╭──

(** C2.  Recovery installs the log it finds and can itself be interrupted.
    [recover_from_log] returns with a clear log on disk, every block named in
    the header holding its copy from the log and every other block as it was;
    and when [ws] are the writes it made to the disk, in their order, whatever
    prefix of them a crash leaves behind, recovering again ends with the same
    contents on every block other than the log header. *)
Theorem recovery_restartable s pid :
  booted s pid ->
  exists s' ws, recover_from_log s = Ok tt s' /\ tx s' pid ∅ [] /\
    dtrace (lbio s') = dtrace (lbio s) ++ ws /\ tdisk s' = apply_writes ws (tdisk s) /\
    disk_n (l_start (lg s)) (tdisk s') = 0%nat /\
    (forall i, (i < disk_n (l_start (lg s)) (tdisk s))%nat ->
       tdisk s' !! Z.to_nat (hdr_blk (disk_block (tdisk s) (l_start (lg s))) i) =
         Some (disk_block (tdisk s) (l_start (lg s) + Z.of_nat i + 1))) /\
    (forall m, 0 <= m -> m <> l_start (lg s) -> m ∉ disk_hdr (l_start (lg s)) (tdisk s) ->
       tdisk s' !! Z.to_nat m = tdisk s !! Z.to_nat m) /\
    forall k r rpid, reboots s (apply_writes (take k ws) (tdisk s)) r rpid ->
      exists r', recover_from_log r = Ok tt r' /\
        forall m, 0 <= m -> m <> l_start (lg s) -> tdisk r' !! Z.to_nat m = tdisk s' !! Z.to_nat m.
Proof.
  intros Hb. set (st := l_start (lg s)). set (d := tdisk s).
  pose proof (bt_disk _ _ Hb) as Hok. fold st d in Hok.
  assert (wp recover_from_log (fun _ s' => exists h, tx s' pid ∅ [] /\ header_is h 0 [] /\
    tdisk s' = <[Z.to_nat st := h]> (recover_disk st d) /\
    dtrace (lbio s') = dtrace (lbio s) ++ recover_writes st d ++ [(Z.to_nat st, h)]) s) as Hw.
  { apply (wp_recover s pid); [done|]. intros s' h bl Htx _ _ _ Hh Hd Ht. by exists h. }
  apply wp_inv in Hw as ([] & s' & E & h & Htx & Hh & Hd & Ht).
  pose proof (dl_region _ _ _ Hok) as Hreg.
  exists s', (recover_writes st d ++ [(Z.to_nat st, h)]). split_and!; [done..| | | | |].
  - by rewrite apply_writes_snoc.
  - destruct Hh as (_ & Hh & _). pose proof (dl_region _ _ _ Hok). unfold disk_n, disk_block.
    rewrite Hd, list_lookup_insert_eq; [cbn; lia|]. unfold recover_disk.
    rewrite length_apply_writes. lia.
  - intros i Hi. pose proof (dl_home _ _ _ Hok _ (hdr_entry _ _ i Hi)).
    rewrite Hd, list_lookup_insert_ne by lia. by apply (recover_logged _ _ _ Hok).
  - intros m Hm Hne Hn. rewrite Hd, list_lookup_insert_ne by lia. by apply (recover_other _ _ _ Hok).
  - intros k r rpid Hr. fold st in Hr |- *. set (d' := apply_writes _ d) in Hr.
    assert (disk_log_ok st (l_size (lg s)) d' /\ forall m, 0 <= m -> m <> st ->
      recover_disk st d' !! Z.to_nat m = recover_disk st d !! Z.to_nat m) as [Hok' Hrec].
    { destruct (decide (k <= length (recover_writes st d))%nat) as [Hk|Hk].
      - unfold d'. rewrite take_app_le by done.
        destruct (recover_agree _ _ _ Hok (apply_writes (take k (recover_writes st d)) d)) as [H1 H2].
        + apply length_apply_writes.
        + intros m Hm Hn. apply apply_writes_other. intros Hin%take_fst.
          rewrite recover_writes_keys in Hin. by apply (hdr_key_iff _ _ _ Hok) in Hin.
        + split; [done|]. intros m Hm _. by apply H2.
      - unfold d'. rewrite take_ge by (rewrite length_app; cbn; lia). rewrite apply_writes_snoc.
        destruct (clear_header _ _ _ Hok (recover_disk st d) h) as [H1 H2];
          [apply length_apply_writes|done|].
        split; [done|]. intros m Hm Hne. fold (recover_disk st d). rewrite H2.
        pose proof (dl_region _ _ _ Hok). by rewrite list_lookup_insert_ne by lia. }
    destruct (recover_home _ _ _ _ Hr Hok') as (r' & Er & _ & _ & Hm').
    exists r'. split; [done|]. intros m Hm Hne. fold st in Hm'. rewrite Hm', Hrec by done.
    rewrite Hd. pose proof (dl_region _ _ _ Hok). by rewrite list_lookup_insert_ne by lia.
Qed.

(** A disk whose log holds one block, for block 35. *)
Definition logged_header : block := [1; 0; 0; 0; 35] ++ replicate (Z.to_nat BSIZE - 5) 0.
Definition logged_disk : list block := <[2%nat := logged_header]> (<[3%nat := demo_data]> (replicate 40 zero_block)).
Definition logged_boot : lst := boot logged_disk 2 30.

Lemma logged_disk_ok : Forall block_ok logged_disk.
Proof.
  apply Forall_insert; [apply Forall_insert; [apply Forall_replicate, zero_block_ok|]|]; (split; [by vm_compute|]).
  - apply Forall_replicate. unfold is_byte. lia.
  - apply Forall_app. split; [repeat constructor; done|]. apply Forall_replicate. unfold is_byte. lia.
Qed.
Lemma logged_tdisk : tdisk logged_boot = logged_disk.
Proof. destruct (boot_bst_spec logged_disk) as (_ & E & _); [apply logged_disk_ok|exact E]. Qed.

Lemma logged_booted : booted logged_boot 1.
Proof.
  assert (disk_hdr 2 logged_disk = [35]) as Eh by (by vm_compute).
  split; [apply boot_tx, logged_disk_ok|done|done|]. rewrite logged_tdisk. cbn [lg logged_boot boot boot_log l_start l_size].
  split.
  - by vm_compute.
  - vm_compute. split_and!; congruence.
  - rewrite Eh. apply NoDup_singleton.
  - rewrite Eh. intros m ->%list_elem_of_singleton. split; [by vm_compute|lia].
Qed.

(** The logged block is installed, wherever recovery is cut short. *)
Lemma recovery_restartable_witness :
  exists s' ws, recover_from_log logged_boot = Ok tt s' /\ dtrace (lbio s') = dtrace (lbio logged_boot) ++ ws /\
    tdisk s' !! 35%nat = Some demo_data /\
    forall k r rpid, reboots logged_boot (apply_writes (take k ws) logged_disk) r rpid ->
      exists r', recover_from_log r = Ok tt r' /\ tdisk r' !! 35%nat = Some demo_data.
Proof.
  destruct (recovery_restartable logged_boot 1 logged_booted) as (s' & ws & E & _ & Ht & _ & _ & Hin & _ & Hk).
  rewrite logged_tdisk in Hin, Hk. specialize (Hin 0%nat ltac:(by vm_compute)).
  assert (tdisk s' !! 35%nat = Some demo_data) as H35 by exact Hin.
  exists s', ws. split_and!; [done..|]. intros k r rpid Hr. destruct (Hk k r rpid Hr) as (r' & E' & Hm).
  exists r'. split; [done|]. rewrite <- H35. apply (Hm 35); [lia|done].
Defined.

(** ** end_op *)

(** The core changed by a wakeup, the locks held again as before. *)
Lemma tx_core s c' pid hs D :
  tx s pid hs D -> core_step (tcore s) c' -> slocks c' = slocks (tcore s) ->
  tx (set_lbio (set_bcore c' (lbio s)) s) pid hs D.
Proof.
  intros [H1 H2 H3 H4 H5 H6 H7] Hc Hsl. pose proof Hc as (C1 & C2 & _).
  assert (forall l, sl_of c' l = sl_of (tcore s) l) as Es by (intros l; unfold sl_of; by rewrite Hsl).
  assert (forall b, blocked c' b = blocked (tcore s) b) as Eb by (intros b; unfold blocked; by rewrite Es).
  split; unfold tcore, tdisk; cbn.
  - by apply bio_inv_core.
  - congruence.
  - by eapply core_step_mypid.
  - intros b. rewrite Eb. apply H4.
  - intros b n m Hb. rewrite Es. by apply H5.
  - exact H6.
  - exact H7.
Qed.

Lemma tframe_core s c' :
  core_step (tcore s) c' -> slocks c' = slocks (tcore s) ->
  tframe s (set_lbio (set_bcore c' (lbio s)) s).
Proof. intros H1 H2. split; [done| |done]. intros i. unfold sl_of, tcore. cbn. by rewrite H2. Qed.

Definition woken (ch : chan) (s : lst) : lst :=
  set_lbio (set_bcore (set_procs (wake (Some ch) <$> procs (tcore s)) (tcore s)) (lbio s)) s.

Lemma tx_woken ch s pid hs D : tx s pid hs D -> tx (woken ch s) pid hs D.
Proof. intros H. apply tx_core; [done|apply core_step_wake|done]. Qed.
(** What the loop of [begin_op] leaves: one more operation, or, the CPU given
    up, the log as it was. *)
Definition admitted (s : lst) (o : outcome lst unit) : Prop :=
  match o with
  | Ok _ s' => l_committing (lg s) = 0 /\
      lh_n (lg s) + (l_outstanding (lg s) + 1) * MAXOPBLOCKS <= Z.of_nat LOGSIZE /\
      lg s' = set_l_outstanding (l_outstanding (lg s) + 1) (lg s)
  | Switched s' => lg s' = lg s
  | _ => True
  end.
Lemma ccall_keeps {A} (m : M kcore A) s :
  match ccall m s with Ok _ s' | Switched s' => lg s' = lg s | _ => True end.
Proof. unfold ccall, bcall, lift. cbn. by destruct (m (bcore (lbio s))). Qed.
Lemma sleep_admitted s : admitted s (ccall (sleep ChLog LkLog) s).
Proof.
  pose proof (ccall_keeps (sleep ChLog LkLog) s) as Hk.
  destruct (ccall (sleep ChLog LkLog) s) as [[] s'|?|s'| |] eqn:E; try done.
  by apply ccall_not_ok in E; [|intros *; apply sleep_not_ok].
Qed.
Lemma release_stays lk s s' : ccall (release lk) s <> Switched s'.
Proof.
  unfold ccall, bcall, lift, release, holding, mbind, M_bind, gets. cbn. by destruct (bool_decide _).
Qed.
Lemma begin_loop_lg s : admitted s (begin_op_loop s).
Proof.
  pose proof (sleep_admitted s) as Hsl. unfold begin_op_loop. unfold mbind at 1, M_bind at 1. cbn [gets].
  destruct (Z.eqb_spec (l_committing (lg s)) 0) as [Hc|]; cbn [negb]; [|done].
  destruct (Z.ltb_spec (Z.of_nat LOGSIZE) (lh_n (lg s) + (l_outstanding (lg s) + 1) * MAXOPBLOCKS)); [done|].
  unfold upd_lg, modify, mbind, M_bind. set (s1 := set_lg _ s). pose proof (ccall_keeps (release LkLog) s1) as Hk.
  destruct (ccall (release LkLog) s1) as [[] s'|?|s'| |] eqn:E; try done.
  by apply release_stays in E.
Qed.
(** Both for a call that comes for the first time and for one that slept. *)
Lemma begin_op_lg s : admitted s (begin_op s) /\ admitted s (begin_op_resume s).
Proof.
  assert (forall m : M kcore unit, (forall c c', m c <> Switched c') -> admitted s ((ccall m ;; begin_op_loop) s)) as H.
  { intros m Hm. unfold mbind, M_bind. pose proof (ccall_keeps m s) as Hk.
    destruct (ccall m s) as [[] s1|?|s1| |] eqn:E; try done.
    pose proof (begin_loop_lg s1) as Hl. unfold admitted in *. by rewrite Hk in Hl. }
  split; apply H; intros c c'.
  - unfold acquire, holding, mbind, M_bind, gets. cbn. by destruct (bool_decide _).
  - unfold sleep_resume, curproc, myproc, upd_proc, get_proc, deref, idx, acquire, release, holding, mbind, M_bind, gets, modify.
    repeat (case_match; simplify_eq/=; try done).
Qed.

╰──

## [Task requirements]
Select every line of the material above holding the word "True" and copy it.

## [Response to this exercise]
  | _ => True
  match ccall m s with Ok _ s' | Switched s' => lg s' = lg s | _ => True end.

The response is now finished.